To do ▸ For the data below, restate word for word only the lines from the line containing "take MAX_CROSSING_ORDERS_PER_MATCH (crossing_book" through the line containing "Proof. intros a b c.", both ends included.

** Opening Extracted material block **

(* ===== verification/MatchingSpec.v ===== *)
(** * What matching guarantees

    The specification of [match_order] ([Matching]): a matched order executes
    the greedy plan over its crossing orders in priority order, and from that
    its price, priority, completeness, isolation and conservation properties. *)

From S2P Require Import Prelude Catalog Calendar AvailabilityWindows Schema Constraints Database Queries Scenario Policy Events Inventory Admission Matching.
Local Open Scope Z_scope.

(** ** The candidate book *)

(** The crossing orders a match may trade with, in priority order. *)
Definition crossing_book (d : Database) (n : Order) (now : datetime) : list Order :=
  prioritized d (o_side n) (match_filters d n now).
Definition candidates (d : Database) (n : Order) (now : datetime) : list Order :=
  take MAX_CROSSING_ORDERS_PER_MATCH (crossing_book d n now).

#[export] Instance priority_le_trans side : Transitive (priority_le side).
Proof. intros a b c. unfold priority_le. lia. Qed.
#[export] Instance priority_le_total side : Total (priority_le side).
Proof. intros a b. unfold priority_le. lia. Qed.

Lemma priority_le_antisymm_id side a b : priority_le side a b → priority_le side b a → o_id a = o_id b.
Proof. unfold priority_le. lia. Qed.

Lemma keyed_inventory w : keyed (db w) → inventory_keyed w.
Proof. by intros (_ & _ & ? & _). Qed.

Section book.
Context (d : Database) (Hkeyed : orders_keyed d) (side : OrderSide) (p : Order → bool).
(** What a fill draws is reserved. *)
Lemma consumption_covered d n c q :
  market_ok d → backed d → fill_pair d n c q →
  ∀ id x, (id, x) ∈ consumption_by_item n c q →
  ∃ item, inventory d !! id = Some item ∧ x <= i_reserved_stock_mt item.
Proof.
  intros Hok Hb Hpair id x Hin.
  assert (x = drawn id n c q ∧ (o_inventory_item_id n = Some id ∨ o_inventory_item_id c = Some id)) as [-> Hown].
  { unfold consumption_by_item, drawn in *.
    destruct (o_inventory_item_id n) as [a|], (o_inventory_item_id c) as [b|];
      [destruct (decide (a = b)) as [->|];
        [rewrite bool_decide_eq_true_2 in Hin by done|rewrite bool_decide_eq_false_2 in Hin by done]|..];
      rewrite ?elem_of_cons, ?elem_of_nil in Hin; destruct_or?; simplify_eq;
      (split; [|auto]); repeat case_bool_decide; simplify_eq; lia. }
  assert (is_Some (inventory d !! id)) as [item Hitem].
  { destruct Hown as [Ho|Ho].
    - pose proof (Hb _ _ (fp_new _ _ _ _ Hpair)) as H. cbn in H. by rewrite Ho in H.
    - pose proof (Hb _ _ (fp_crossing _ _ _ _ Hpair)) as H. cbn in H. by rewrite Ho in H. }
  exists item. split; [done|]. by apply (fill_covers d n c q).
Qed.

(** What every step of the loop leaves alone in the session. *)
Definition same_session : relation World := λ w w',
  committed w' = committed w ∧ settings w' = settings w.
#[export] Instance same_session_preorder : PreOrder same_session.
Proof. split; [by repeat split|]. unfold same_session. intros a b c ? ?. destruct_and!. split; congruence. Qed.
Lemma static_same_session w w' : static w w' → same_session w w'.
Proof. unfold static. intros ?. by destruct_and!. Qed.
Definition assessment_of (best : option Order) : PostOnlyAssessment :=
  match best with
  | Some c => MkPostOnlyAssessment true false (Some (o_price_per_mt_usd c))
  | None => MkPostOnlyAssessment false false None
  end.

Lemma first_executable_head d n owners orgs l :
  (∀ c u, c ∈ l → o_owner_user_id c = Some u → owners !! u = users d !! u) →
  (∀ c, c ∈ l → orgs !! o_organization_id c = organizations d !! o_organization_id c) →
  first_executable d n owners orgs l = assessment_of (head (filter (λ c, tradable d n c = true) l)).
Proof.
  induction l as [|c l IH]; intros Hu Hg; [done|]. cbn [first_executable].
  rewrite IH; [|intros x u Hx; apply Hu; by right|intros x Hx; apply Hg; by right].
  assert (tradable d n c = match o_owner_user_id c with
    | Some u => orders_execution_compatible n c
        && order_owner_is_execution_eligible d c (owners !! u) (orgs !! o_organization_id c)
    | None => false end) as Ht.
  { unfold tradable. rewrite (Hg c) by (by left). destruct (o_owner_user_id c) as [u|] eqn:Hc; [|done].
    by rewrite (Hu c u) by (done || by left). }
  rewrite filter_cons. destruct (o_owner_user_id c) as [u|]; [|by rewrite decide_False by (by rewrite Ht)].
  destruct (orders_execution_compatible n c); cbn [negb andb] in *; [|by rewrite decide_False by (by rewrite Ht)].
  destruct (order_owner_is_execution_eligible _ _ _ _);
    [by rewrite decide_True by done|by rewrite decide_False by (by rewrite Ht)].
Qed.

(** The gates before the book. *)
Definition assessable (n : Order) (g : Organization) : bool :=
  negb ((o_remaining_quantity_mt n <=? 0) || negb (order_is_execution_qualified n)
        || bool_decide (o_provenance n ≠ REAL) || bool_decide (g_id g ≠ o_organization_id n)
        || bool_decide (g_verification_status g ≠ "APPROVED")).

Section assess.
Context (n : Order) (g : Organization) (w : World).
Context (Hk : orders_keyed (db w)) (Hp : o_provenance n = REAL).
Let now := clock w (clock_reads w).

Lemma post_only_book k :
  take k (prioritized (db w) (o_side n) (post_only_filters (db w) n now)) = take k (crossing_book (db w) n now).
Proof. f_equal. apply prioritized_ext. intros o. by apply post_only_filters_match. Qed.

Lemma lock_crossing_run w1 l :
  db w1 = db w → (length l <= MAX_CROSSING_ORDERS_PER_MATCH)%nat → l = crossing_book (db w) n now →
  ∃ rows w2, lock_crossing n now (o_id <$> l) w1 = Ok rows w2 ∧ db w2 = db w
    ∧ merge_sort (priority_le (o_side n)) rows = l ∧ rows ≡ₚ l.
Proof.
  intros Hdb Hlen Hl. unfold lock_crossing. destruct l as [|c l'] eqn:He.
  { exists [], w1. by split_and!. }
  rewrite <-He in *. cbn [fmap list_fmap]. destruct (o_id <$> l) as [|i ids] eqn:Hids; [by rewrite He in Hids|].
  rewrite <-Hids. eexists _, _. split; [erewrite bind_run by reflexivity; by erewrite bind_run by reflexivity|].
  cbn [db set_field]. change (db (w1 <| locks := _ |>)) with (db w1). rewrite Hdb. split; [done|].
  pose proof (prioritized_reselect (db w) Hk (o_side n) (match_filters (db w) n now) MAX_CROSSING_ORDERS_PER_MATCH) as Hsel.
  fold (crossing_book (db w) n now) in Hsel. rewrite <-Hl, take_ge in Hsel by done.
  match goal with |- merge_sort _ ?s = _ ∧ _ => assert (merge_sort (priority_le (o_side n)) s = l) as Hs end.
  { rewrite resorted, <-Hsel by done. apply prioritized_ext. intros o. by rewrite post_only_filters_match, Hsel. }
  split; [exact Hs|]. etrans; [symmetry; apply (merge_sort_Permutation (priority_le (o_side n)))|by rewrite Hs].
Qed.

** Closing Extracted material block **

Solution for this exercise ▸
  take MAX_CROSSING_ORDERS_PER_MATCH (crossing_book d n now).

#[export] Instance priority_le_trans side : Transitive (priority_le side).
Proof. intros a b c. unfold priority_le. lia. Qed.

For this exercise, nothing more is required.